You already know about my long run (and it's awesomeness!) and the only other run of note is my tempo run last Wednesday. 4 miles at 8:00-8:10 pace.
I was dreading this workout. SO HARD. Particularly since the same exact run (1 mile less) the previous week just about killed me. So, as The KoB stretched before the run, I tried to come up with some brilliant excuse that would get me out of the workout and instead just let me jog around for fun.
The KoB, unfortunately, was having none of my pansy ass-ness.
Okay, okay. I'll do the thing.
I did bargain for the workout, though.
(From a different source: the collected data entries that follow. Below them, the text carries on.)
Definition setw (w : nat) (fill : ascii) (s : string) : string :=
  pad (w - String.length s) fill s.

(** [ss << std::setw(2) << static_cast<int>(b)] under [std::hex] and
    [std::setfill('0')]. *)
Definition put_byte (b : byte) : string :=
  setw 2 "0"%char (hex_digits (byte.unsigned b)).

(** The loop [for (int32_t i = 0; i < count; ++i)] of [bytes_to_hex], with
    [rest] the bytes from [in[i]] on.  The comparison converts [i] to
    [size_t]; [++i] is 32-bit signed arithmetic (its overflow is undefined
    in C++; the model takes the wrap-around of the host).  Both callers
    pass the size of the vector as [count], so [rest] is empty only when
    the comparison fails; a read behind the last byte renders nothing. *)
Fixpoint bytes_to_hex_loop (rest : list byte) (i count : Z) (ss : string)
  : string :=
  if size_t i <? count then
    match rest with
    | [] => ss
    | b :: rest' =>
        bytes_to_hex_loop rest' (int32_t (i + 1)) count (ss ++ put_byte b)
    end
  else ss.

(** [bytes_to_hex(in, count)]. *)
Definition bytes_to_hex (in_ : list byte) (count : Z) : string :=
  bytes_to_hex_loop in_ 0 count "".

(** ** The serializer *)

Module serializer.

Record t : Type := mk { data : list byte }.

(** [serializer(size_t capacity = 0)]: [reserve] does not change the
    contents. *)
Definition create (capacity : Z) : t := mk [].

(** [operator<<(const T& value)] for arithmetic [T]. *)
Definition insert (T : arith) (value : Z) (s : t) : t :=
  mk (data s ++ le_split (sizeof T) value).

(** [operator<<(const std::string& value)]. *)
Definition insert_string (value : string) (s : t) : t :=
  let length := uint32_t (Z.of_nat (String.length value)) in
  let s1 := insert UInt32 length s in
  mk (data s1 ++ firstn (Z.to_nat length) (list_byte_of_string value)).

(** [operator<<(const std::vector<T>& value)] for arithmetic [T]. *)
Definition insert_vector (T : arith) (value : list Z) (s : t) : t :=
  let size := uint32_t (Z.of_nat (List.length value)) in
  fold_left (fun self element => insert T element self) value
            (insert UInt32 size s).

Definition get_data (s : t) : list byte := data s.

Definition clear (s : t) : t := mk [].

End serializer.

(** ** The deserializer *)

(** [std::runtime_error(what)]. *)
Inductive exception : Type := runtime_error (what : string).

(** The one error of the decoder: [std::runtime_error("Buffer overflow!")]. *)
Definition BufferOverflow : exception := runtime_error "Buffer overflow!".

(** How a call ends: it returns, it leaves by a thrown exception, or it
    reaches an operation whose behaviour is undefined (an [operator[]]
    out of range; checked library builds abort there).  In the last case
    the outcome of the call records the state in which that operation is
    reached. *)
Inductive status : Type :=
| Returned
| Thrown (e : exception)
| Undefined.

Module deserializer.

Record t : Type := mk { buffer : list byte; pos : Z }.

(** The state in which a call of [operator>>] ends: how it ended, the
    object behind the reference parameter [data], and the decoder. *)
Record outcome (A : Type) : Type :=
  Outcome { st : status; out : A; self : t }.
Arguments Outcome {A} _ _ _.
Arguments st {A} _.
Arguments out {A} _.
Arguments self {A} _.

(** [deserializer(const std::vector<uint8_t>& buf)]. *)
Definition create (buf : list byte) : t := mk buf 0.

Definition get_pos (d : t) : Z := pos d.

(** [pos += n]. *)
Definition advance (d : t) (n : Z) : t := mk (buffer d) (size_t (pos d + n)).

(** The template [operator>>(T& data)] at a type of [n] bytes, on the
    object representation of [data].  Every type has [n >= 1], so behind
    the check [pos < buffer.size()] and [&buffer[pos]] is in range. *)
Definition extract_object (n : nat) (data : list byte) (d : t)
  : outcome (list byte) :=
  if size_t (pos d + Z.of_nat n) >? size (buffer d)
  then Outcome (Thrown BufferOverflow) data d
  else Outcome Returned (memcpy data (buffer d) (pos d) n)
               (advance d (Z.of_nat n)).

(** The template [operator>>(T& data)] at an arithmetic type [T]. *)
Definition extract (T : arith) (data : Z) (d : t) : outcome Z :=
  let r := extract_object (sizeof T) (le_split (sizeof T) data) d in
  Outcome (st r) (le_combine (out r)) (self r).

(** The body shared, word for word, by [operator>>(std::string&)] and
    [operator>>(std::vector<uint8_t>&)], on the bytes of [data];
    [at_defined] tells where [operator[]] of the type of [data] is
    defined.  The two arguments [&data[0]] and [&buffer[pos]] of [memcpy]
    are evaluated also when [size] is 0. *)
Definition extract_sized (at_defined : list byte -> Z -> bool)
    (data : list byte) (d : t) : outcome (list byte) :=
  (* uint32_t size; *this >> size;   ([size] starts uninitialised; any
     initial value gives the same result, see [extract_initial]) *)
  let r := extract UInt32 0 d in
  match st r with
  | Thrown e => Outcome (Thrown e) data (self r)
  | Undefined => Outcome Undefined data (self r)
  | Returned =>
      let size_ := out r in
      let d1 := self r in
      if size_t (pos d1 + size_) >? size (buffer d1)
      then Outcome (Thrown BufferOverflow) data d1
      else
        let data1 := resize data (Z.to_nat size_) in
        if at_defined data1 0 && vector_at_defined (buffer d1) (pos d1)
        then
          let data2 := memcpy data1 (buffer d1) (pos d1) (Z.to_nat size_) in
          Outcome Returned data2 (advance d1 size_)
        else Outcome Undefined data1 d1
  end.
I decided that since I sooooo didn't want to do it, I would give myself a little win, by doing it on the easy park loop instead of on the roads.
I KNOW. I just did a whole blog post last week about how I'm all HARD now and I'm going to keep my tempo runs honest by doing them on the road. Except last week... I was just a soft, weak, broken down Amy.
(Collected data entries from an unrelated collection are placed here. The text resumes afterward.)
(* ===== verification/DeviceId.v ===== *)
(** Read Device Identification, FC2B/MEI0E (device_id.go, strict part):
    requests and their continuations, segment validation and decoding, the
    arbitrary-start extended stream, and the bounded aggregation of a complete
    traversal.  The tolerant decoder of the same file is in DeviceIdTolerant. *)

From S2P Require Import Prelude Pdu.

(** * Data *)

Definition deviceIDMEIType : Z := 0x0e.
Definition maxDeviceIDSegments : Z := 256.
Definition maxDeviceIDObjects : Z := 256.
Definition maxDeviceIDObjectValueBytes : Z := 244.
Definition maxDeviceIDAggregateBytes : Z := 62464.

Definition DeviceIDBasic : Z := 0x01.
Definition DeviceIDRegular : Z := 0x02.
Definition DeviceIDExtended : Z := 0x03.
Definition DeviceIDIndividual : Z := 0x04.

Record DeviceIDRequest : Type := mkDeviceIDRequest {
  dr_access : Z;
  dr_objectID : Z;
  dr_continuation : bool;
  dr_extended : bool;
  dr_wrapped : bool
}.

#[export] Instance DeviceIDRequest_eq_dec : EqDecision DeviceIDRequest.
Proof. solve_decision. Defined.

(** [DeviceIDRequest{}]. *)
Definition zeroDeviceIDRequest : DeviceIDRequest :=
  {| dr_access := 0; dr_objectID := 0; dr_continuation := false;
     dr_extended := false; dr_wrapped := false |}.

Record DeviceIDObject : Type := mkDeviceIDObject {
  do_ID : Z;
  do_Value : list Z
}.

#[export] Instance DeviceIDObject_eq_dec : EqDecision DeviceIDObject.
Proof. solve_decision. Defined.

Record DeviceIDSegment : Type := mkDeviceIDSegment {
  sg_request : DeviceIDRequest;
  sg_conformity : Z;
  sg_moreFollows : bool;
  sg_nextObjectID : Z;
  sg_objects : list DeviceIDObject;
  sg_decoded : bool
}.

#[export] Instance DeviceIDSegment_eq_dec : EqDecision DeviceIDSegment.
Proof. solve_decision. Defined.

Record DeviceIDLimits : Type := mkDeviceIDLimits {
  dl_MaxSegments : Z;
  dl_MaxObjects : Z;
  dl_MaxValueBytes : Z
}.

Record DeviceIDResult : Type := mkDeviceIDResult {
  dres_Conformity : Z;
  dres_Objects : list DeviceIDObject;
  dres_Segments : list DeviceIDSegment
}.

Definition DefaultDeviceIDLimits : DeviceIDLimits :=
  {| dl_MaxSegments := maxDeviceIDSegments;
     dl_MaxObjects := maxDeviceIDObjects;
     dl_MaxValueBytes := maxDeviceIDAggregateBytes |}.

(** * Field tests *)

Definition malformedDeviceID (received : Z) (field : string) (offset : Z)
    : ProtocolError :=
  protocolError ErrorMalformedResponse FunctionEncapsulatedInterface received
    field offset.

(** The validation errors below all name the requested function and no
    received one. *)
Definition invalidDeviceID (field : string) (offset : Z) : ProtocolError :=
  protocolError ErrorInvalidRequest FunctionEncapsulatedInterface 0 field offset.

Definition validDeviceIDAccess (access : Z) : bool :=
  (access >=? DeviceIDBasic) && (access <=? DeviceIDIndividual).

Definition validDeviceIDConformity (conformity : Z) : bool :=
  bool_decide (conformity ∈ [0x01; 0x02; 0x03; 0x81; 0x82; 0x83]).

Definition decodeMoreFollows (value : Z) : bool * bool :=
  if value =? 0x00 then (false, true)
  else if value =? 0xff then (true, true)
  else (false, false).

Definition objectAllowedByAccess (objectID access : Z) : bool :=
  if access =? DeviceIDBasic then objectID <=? 0x02
  else if access =? DeviceIDRegular then objectID <=? 0x06
  else if access =? DeviceIDExtended then (objectID <=? 0x06) || (objectID >=? 0x80)
  else true.

Definition objectAllowedByConformity (objectID conformity : Z) : bool :=
  let level := Z.land conformity 0x7f in
  if level =? 0x01 then objectID <=? 0x02
  else if level =? 0x02 then objectID <=? 0x06
  else if level =? 0x03 then (objectID <=? 0x06) || (objectID >=? 0x80)
  else false.

Definition validateDeviceIDRequest (request : DeviceIDRequest)
    : option ProtocolError :=
  if negb (validDeviceIDAccess (dr_access request)) then
    Some (invalidDeviceID "read_device_id_code" 2)
  else if dr_access request =? DeviceIDIndividual then
    if dr_continuation request || dr_extended request || dr_wrapped request then
      Some (invalidDeviceID "individual_continuation" (-1))
    else None
  else if dr_extended request then
    if negb (dr_access request =? DeviceIDExtended)
       || (negb (dr_continuation request) && dr_wrapped request) then
      Some (invalidDeviceID "extended_stream_cursor" 3)
    else None
  else if (negb (dr_continuation request) && negb (dr_objectID request =? 0))
          || (dr_continuation request && (dr_objectID request =? 0)) then
    Some (invalidDeviceID "stream_cursor" 3)
  else None.

Definition NewDeviceIDRequest (access objectID : Z) : presult DeviceIDRequest :=
  if negb (validDeviceIDAccess access) then
    Err (invalidDeviceID "read_device_id_code" 2)
  else if negb (access =? DeviceIDIndividual) && negb (objectID =? 0) then
    Err (invalidDeviceID "initial_cursor" 3)
  else
    Ok {| dr_access := access; dr_objectID := objectID; dr_continuation := false;
          dr_extended := false; dr_wrapped := false |}.

Definition NewExtendedDeviceIDStreamRequest (objectID : Z) : presult DeviceIDRequest :=
  let request :=
    {| dr_access := DeviceIDExtended; dr_objectID := objectID;
       dr_continuation := false; dr_extended := true; dr_wrapped := false |} in
  match validateDeviceIDRequest request with
  | Some err => Err err
  | None => Ok request
  end.

Definition EncodeDeviceIDPDU (request : DeviceIDRequest) : presult (list Z) :=
  match validateDeviceIDRequest request with
  | Some err => Err err
  | None =>
      Ok [ FunctionEncapsulatedInterface; deviceIDMEIType;
           wrap8 (dr_access request); dr_objectID request ]
  end.

(** * Segments *)

(** The pair of results is (wrapped after the step, step allowed). *)
Definition advanceExtendedDeviceIDObject (previous next : Z) (wrapped : bool)
    : bool * bool :=
  if next >? previous then (wrapped, true)
  else if (previous =? 0xff) && (next =? 0) && negb wrapped then (true, true)
  else (wrapped, false).

(** The object loop of [validateExtendedDeviceIDProgress], from the current
    [previous], [haveObject], [encodedSize], [seen] and [wrapped]. *)
Fixpoint extended_objects (previous : Z) (haveObject : bool) (encodedSize : Z)
    (seen : gset Z) (wrapped : bool) (objects : list DeviceIDObject)
    : presult (Z * bool) :=
  match objects with
  | [] => Ok (previous, wrapped)
  | object :: rest =>
      if zlen (do_Value object) >? maxDeviceIDObjectValueBytes then
        Err (malformedDeviceID 0 "object_value_length" (-1))
      else
        let encodedSize := encodedSize + (2 + zlen (do_Value object)) in
        if encodedSize >? MaxPDUSize then
          Err (malformedDeviceID 0 "segment_pdu_length" (-1))
        else if bool_decide (do_ID object ∈ seen) then
          Err (malformedDeviceID 0 "object_progress" (-1))
        else
          let seen := {[do_ID object]} ∪ seen in
          if negb haveObject && (do_ID object =? previous) then
            extended_objects previous true encodedSize seen wrapped rest
          else
            match advanceExtendedDeviceIDObject previous (do_ID object) wrapped with
            | (_, false) => Err (malformedDeviceID 0 "object_progress" (-1))
            | (nextWrapped, true) =>
                extended_objects (do_ID object) true encodedSize seen nextWrapped rest
            end
  end.

(** The Go function also returns its current [wrapped] next to an error; both
    callers discard it. *)
Definition validateExtendedDeviceIDProgress (segment : DeviceIDSegment)
    (wrapped : bool) : presult bool :=
  let request := sg_request segment in
  if negb (dr_extended request)
     || negb (dr_access request =? DeviceIDExtended)
     || negb (Z.land (sg_conformity segment) 0x7f =? DeviceIDExtended) then
    Err (malformedDeviceID 0 "extended_stream_identity" (-1))
  else
    match extended_objects (dr_objectID request) false 7 ∅ wrapped
            (sg_objects segment) with
    | Err err => Err err
    | Ok (previous, wrapped) =>
        if sg_moreFollows segment then
          match advanceExtendedDeviceIDObject previous (sg_nextObjectID segment)
                  wrapped with
          | (_, false) => Err (malformedDeviceID 0 "next_object_id" 5)
          | (nextWrapped, true) => Ok nextWrapped
          end
        else Ok wrapped
    end.

(** The object loop of [validateDeviceIDSegment]; [first] is [index == 0]. *)
Fixpoint standard_objects (request : DeviceIDRequest) (conformity : Z)
    (first : bool) (previous encodedSize : Z) (objects : list DeviceIDObject)
    : option ProtocolError :=
  match objects with
  | [] => None
  | object :: rest =>
      let id := do_ID object in
      if zlen (do_Value object) >? maxDeviceIDObjectValueBytes then
        Some (malformedDeviceID 0 "object_value_length" (-1))
      else
        let encodedSize := encodedSize + (2 + zlen (do_Value object)) in
        if encodedSize >? MaxPDUSize then
          Some (malformedDeviceID 0 "segment_pdu_length" (-1))
        else if negb first && (id <=? previous) then
          Some (malformedDeviceID 0 "object_order" (-1))
        else if (id >=? 0x07) && (id <? 0x80) then
          Some (malformedDeviceID 0 "reserved_object_id" (-1))
        else if negb (dr_access request =? DeviceIDIndividual)
                && ((first && (id <? dr_objectID request))
                    || negb (objectAllowedByAccess id (dr_access request))) then
          Some (malformedDeviceID 0 "requested_category" (-1))
        else if negb (objectAllowedByConformity id conformity) then
          Some (malformedDeviceID 0 "conformity_category" (-1))
        else standard_objects request conformity false id encodedSize rest
  end.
I also got an email with the following words of encouragement from Coach last week:
And right now, as you talked about in your blog, I think your brain needs a small ass kicking. You already know it, but running and racing is so hugely mental. Obvi, you can't make your brain be all sunshine and rainbows about running if you're in a blah place with it, but it is really possible to have a better run by thinking positively and pretending that you're looking forward to a hard workout even if you're not. I know that sounds ridic, but it works. Positive mantras often strike me as a shitwad load of tofu and sprouts, but when I've told my brain to STFU and think positive things (even if in the back of my brain there's a chorus of "Ha ha, you old hag! YOU SUCK!), the run is nearly always better.
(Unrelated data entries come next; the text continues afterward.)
(* ===== verification/DeviceIdTolerant.v ===== *)
(** Tolerant Device Identification (device_id.go, tolerant part): pages that
    keep every received byte and name their deviations as anomalies, the
    continuation rule that makes a tolerant traversal terminate, and the
    bounded traversal that folds pages into a result. *)

From S2P Require Import Prelude Pdu DeviceId.

(** * Data *)

(** tcp_adu.go; the largest PDU tolerant framing delivers. *)
Definition MaxTolerantPDUSize : Z := 4096.

(** [DeviceIDDecoding] is a Go byte; values other than the two constants are
    rejected by [validDeviceIDDecoding]. *)
Definition DeviceIDDecodingStrict : Z := 0.
Definition DeviceIDDecodingTolerant : Z := 1.

Definition validDeviceIDDecoding (decoding : Z) : bool :=
  (decoding =? DeviceIDDecodingStrict) || (decoding =? DeviceIDDecodingTolerant).

Inductive DeviceIDAnomaly : Type :=
| DeviceIDAnomalyOversizePage
| DeviceIDAnomalyCountOnlyPage
| DeviceIDAnomalyObjectCountMismatch
| DeviceIDAnomalyObjectOutsideCategory
| DeviceIDAnomalyObjectOutsideConformity
| DeviceIDAnomalyReservedObjectID
| DeviceIDAnomalyOversizeObjectValue
| DeviceIDAnomalyObjectOrder
| DeviceIDAnomalyDuplicateObject
| DeviceIDAnomalyTruncatedObject
| DeviceIDAnomalyAccessCodeMismatch
| DeviceIDAnomalyConformityValue
| DeviceIDAnomalyMoreFollowsValue
| DeviceIDAnomalyNextObjectWithoutMoreFollows
| DeviceIDAnomalyMoreFollowsWithoutProgress
| DeviceIDAnomalyConformityChange
| DeviceIDAnomalyMandatoryObjectMissing
| DeviceIDAnomalyContinuationUnavailable
| DeviceIDAnomalyPageLimitReached
| DeviceIDAnomalyAggregateLimitReached.

#[export] Instance DeviceIDAnomaly_eq_dec : EqDecision DeviceIDAnomaly.
Proof. solve_decision. Defined.

Record DeviceIDPage : Type := mkDeviceIDPage {
  pg_Request : DeviceIDRequest;
  pg_PDU : list Z;
  pg_AccessCode : Z;
  pg_Conformity : Z;
  pg_MoreFollowsValue : Z;
  pg_NextObjectID : Z;
  pg_DeclaredObjects : Z;
  pg_Objects : list DeviceIDObject;
  pg_UndecodedOffset : Z;
  pg_Anomalies : list DeviceIDAnomaly
}.

(** [DeviceIDPage{Request: request, PDU: pdu}]. *)
Definition received_page (request : DeviceIDRequest) (pdu : list Z) : DeviceIDPage :=
  {| pg_Request := request; pg_PDU := pdu; pg_AccessCode := 0; pg_Conformity := 0;
     pg_MoreFollowsValue := 0; pg_NextObjectID := 0; pg_DeclaredObjects := 0;
     pg_Objects := []; pg_UndecodedOffset := 0; pg_Anomalies := [] |}.

Definition MoreFollows (page : DeviceIDPage) : bool :=
  negb (pg_MoreFollowsValue page =? 0).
The Too Long; Didn't Read version of her email:
I have been a little bitch.
A whiny, bratty, pansy bitch.
And, of course she's right. I have been so focused on how HARD everything feels and how SHITTY my runs are. I knew it, but it was kind of a wake up call to have someone else tell me to get a grip on my attitude. So, while it's not going to be puppies and ice cream over here non-stop. I am going to make a conscious effort to stop being so goddamn negative.